Monday, April 22, 2024

The Hume and Johnstone gardens

Today we're headed back to June in Vancouver BC and the 2023 Study Weekend garden tours. First up is Diana Hume's garden, if I'd been with friends (or not on a tight schedule) I might have found that swing impossible to resist...

From our tour booklet: "This older 1920’s/1950’s 2/3 of an acre character house and garden has a bit of everything; from trees, including the old apple orchard that was originally here, shrubs, vegetables, herbs… many of the plants have been started from seed. There is also a greenhouse which mainly houses citrus trees in winter, seedlings too when appropriate."

I love it when gardeners have work spaces open for us to explore.

There's the greenhouse. I intended to get closer and snap a photo or two but never did.

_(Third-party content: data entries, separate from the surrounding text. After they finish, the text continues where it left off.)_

(** The shapes of a JSX attribute [a], read through [attr_value]; [H] is
    a hypothesis on its static string value. *)
Ltac jsx_attr_cases a H :=
  destruct a as [? [[[]|[[]| |]|]|]|?];
  cbn [attr_value Jsx.JSXAttr_AttrLike fmap option_fmap option_map
       Jsx.value_node] in H |- *;
  try discriminate H.

(** Split [x ∈ s] for a literal table [s] into its members. *)
Ltac members H :=
  repeat first [ apply elem_of_list_to_set in H
               | apply elem_of_cons in H as [-> | H]
               | apply elem_of_nil in H; destruct H ].

Section HandlerTables.
Import Jsx Vue EventUtils SpecTerms.

Lemma JSX_HANDLERS_SET_disjoint (c1 c2 : HandlerCategory) (x : string) :
  c1 ≠ c2 → x ∈ JSX_HANDLERS_SET c1 → x ∉ JSX_HANDLERS_SET c2.
Proof.
  intros Hne Hx.
  destruct c1, c2; try congruence; clear Hne;
    unfold JSX_HANDLERS_SET, JSX_CLICK_HANDLERS_SET, JSX_KEYBOARD_HANDLERS_SET,
      JSX_MOUSE_HANDLERS_SET, JSX_FOCUS_HANDLERS_SET, new_Set in Hx;
    members Hx; decide_closed.
Qed.

Lemma VUE_HANDLERS_disjoint (c1 c2 : HandlerCategory) (x : string) :
  c1 ≠ c2 → x ∈ VUE_HANDLERS c1 → x ∉ VUE_HANDLERS c2.
Proof.
  intros Hne Hx.
  destruct c1, c2; try congruence; clear Hne;
    unfold VUE_HANDLERS, VUE_CLICK_HANDLERS, VUE_KEYBOARD_HANDLERS,
      VUE_MOUSE_HANDLERS, VUE_FOCUS_HANDLERS in Hx;
    members Hx; decide_closed.
Qed.
Lemma Script_resolve_keeps (now : Date) (st : State) :
  match Script.updateNextPrayer now st with
  | Normal (_, st') => prayerTimes st' = prayerTimes st /\ named st'
  | Throw _ => True
  end.
Proof.
  unfold Script.updateNextPrayer, named. run_scan. cbn. split.
  - destruct (currentPrayerName _); reflexivity.
  - intros np [= <-]. apply scan_in_order.
Qed.

Lemma Ui_step_keeps_ready (op : Op) (st : State) :
  stocked st /\ named st -> stocked (Ui_step op st) /\ named (Ui_step op st).
Proof.
  intros [Hs Hn]. unfold Ui_step, step, stocked, named in *.
  destruct op as [now|now|now|timings|].
  - destruct (Ui_updateCountdown_frame now st) as (-> & -> & _). by split.
  - destruct (startCountdown_keeps _ Ui_updateCountdown_frame now st) as (Hp & Hnp & _).
    unfold Ui.startCountdown. rewrite Hp, Hnp. by split.
  - pose proof (Ui_resolve_keeps now st) as H.
    destruct (Ui.updateNextPrayer now st) as [[np st']|]; [|by split].
    destruct H as [-> Hnamed]. by split.
  - destruct (updatePrayerTimes timings st) as [st'|] eqn:Hstore; [|by split].
    apply updatePrayerTimes_stocked in Hstore as [Hstocked ->]. by split.
  - by split.
Qed.
(** * Protosite backend: project tree, GitHub export and OAuth sessions

    A shallow embedding of [src/backend/express_backend.ts]: the virtual
    project tree built by [AppSchema.getAppSchema] and
    [buildAppHierarchy], the upload route that stores it, the recursive
    export walk [createFiles] with its upsert [createOrUpdateFile]
    behind [/api/github/export], and the session table behind the
    [/api/github/auth], [/api/github/callback] and
    [/api/github/auth/status] routes.

    The definitions come first, in the order of the source; the
    statements about them follow: the object assignments, the merge, the
    export, the sessions, the uploads. *)

From Stdlib Require Import ZArith Ascii String.
From stdpp Require Import gmap strings list fin_maps.

Local Open Scope string_scope.
Local Open Scope list_scope.

(** ** JavaScript objects used as ordered maps

    The project tree and the generated payload are plain JavaScript
    objects whose own properties are read back with [Object.entries].
    An object is modelled by the list of its own properties in
    [Object.entries] order: assigning to a name that is already there
    replaces the value in place, assigning to a new name appends it.
    Names are file names. Two corners of JavaScript are left out: a new
    array-index name (such as 0 or 17) is listed before the other names
    rather than appended, and the name [__proto__] is no own property
    (the schema validation drops it from a payload). No statement below
    depends on the relative order of siblings in a merged tree. *)

Section JsObject.
Context {V : Type}.

(** [o[k]], with [None] for [undefined]. *)
Fixpoint obj_get (k : string) (o : list (string * V)) : option V :=
  match o with
  | [] => None
  | (k', v) :: o' => if String.eqb k' k then Some v else obj_get k o'
  end.

(** [o[k] = v]. *)
Fixpoint obj_set (k : string) (v : V) (o : list (string * V)) : list (string * V) :=
  match o with
  | [] => [(k, v)]
  | (k', v') :: o' =>
      if String.eqb k' k then (k', v) :: o' else (k', v') :: obj_set k v o'
  end.

Definition keys (o : list (string * V)) : list string := map fst o.

(** Running [o[k] = v] for every [[k, v]] of [es], first to last. *)
Definition set_all (es : list (string * V)) (o : list (string * V)) : list (string * V) :=
  fold_left (fun acc kv => obj_set (fst kv) (snd kv) acc) es o.
End JsObject.

(** ** The project tree

    A value of the tree is [{ file: { contents } }] or
    [{ directory: { name: value, ... } }]; [Other] stands for any value
    that is neither (not an object, [null], or an object with neither
    key), which the export walk steps over. *)

#[warnings="-register-all"]
Inductive node : Type :=
| File (contents : string)
| Directory (entries : list (string * node))
| Other.

Abbreviation tree := (list (string * node)).

(** [value.directory], [None] when the property is [undefined]. *)
Definition directory_of (value : node) : option tree :=
  match value with
  | Directory d => Some d
  | _ => None
  end.
(** Induction on tasks that goes through the list of a composite. *)
Lemma Task_nested_ind (P : Task -> Prop) :
  (forall t, (forall cap ts, t <> SerialTask cap ts) -> P t) ->
  (forall cap ts, Forall P ts -> P (SerialTask cap ts)) ->
  forall t, P t.
Proof.
  intros Hleaf Hser. fix IH 1.
  intros [| | | | | ot amount price | o | | cap ts];
    try (apply Hleaf; intros; discriminate).
  apply Hser. induction ts as [|x rest IHrest]; constructor.
  - apply IH.
  - exact IHrest.
Qed.

Lemma idle_frame (cfg : Config) (now0 : Time) (len : nat) (t : Time)
    (i : RandomInvestor) (b' : investorBase) :
  idle cfg now0 len t i ->
  same_placements (base i) b' ->
  Forall (fun x => places_order x = false) (taskStack b') ->
  idle cfg now0 len t (set_base i b').
Proof.
  unfold idle, same_placements. intros (H1 & H2 & H3 & H4 & H5) [E1 E2] Hq.
  cbn [set_base base]. rewrite E1, E2. repeat split; assumption.
Qed.

Lemma no_placement_existsb (q : list Task) :
  Forall (fun x => places_order x = false) q -> existsb places_order q = false.
Proof.
  induction 1 as [|x q Hx _ IHq]; [reflexivity|].
  cbn [existsb]. now rewrite Hx, IHq.
Qed.

Section Idle.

Those wheelbarrows look like they're about to be called into action.

This garden seemed like an old friend. Comfortable to walk thru, like I really could have just sat down and spent the afternoon.

Wide swaths of orchid foliage (Cypripedium formosanum I believe?) were a common sight in the Vancouver gardens we toured.

Imagine when those plants at the base of the stairs are producing ripe tomatoes and the geraniums, stairsteps, and tomatoes are all displaying pops of red...

Now we've jumped to Delphia Johnstone's garden: "Thirty years in the making, this garden is full of unusual plant treasures that will intrigue gardeners of all levels of expertise and areas of interest. It is a treasure trove of herbaceous perennials, where hostas, from mini to mammoth, play a key role. (there are over 350 different varieties of hosta in the garden)"...

Yes, there were A LOT of hosta, but many other fabulous plants as well.

Next to the front door.

And heading into the back garden...

What an impressive patch of Syneilesis aconitifolia (shredded umbrella plant)!

It's always nice to see Pyrrosia sheareri.

I really liked the way this gardener raised her hosta collection so some were near eye level. It makes them more interesting than just a sea on the ground plane.

Rodgersia blooms I believe.  

This was the last garden I toured as part of the 3-day event. I mixed things up for posting though and there are still three more gardens to come...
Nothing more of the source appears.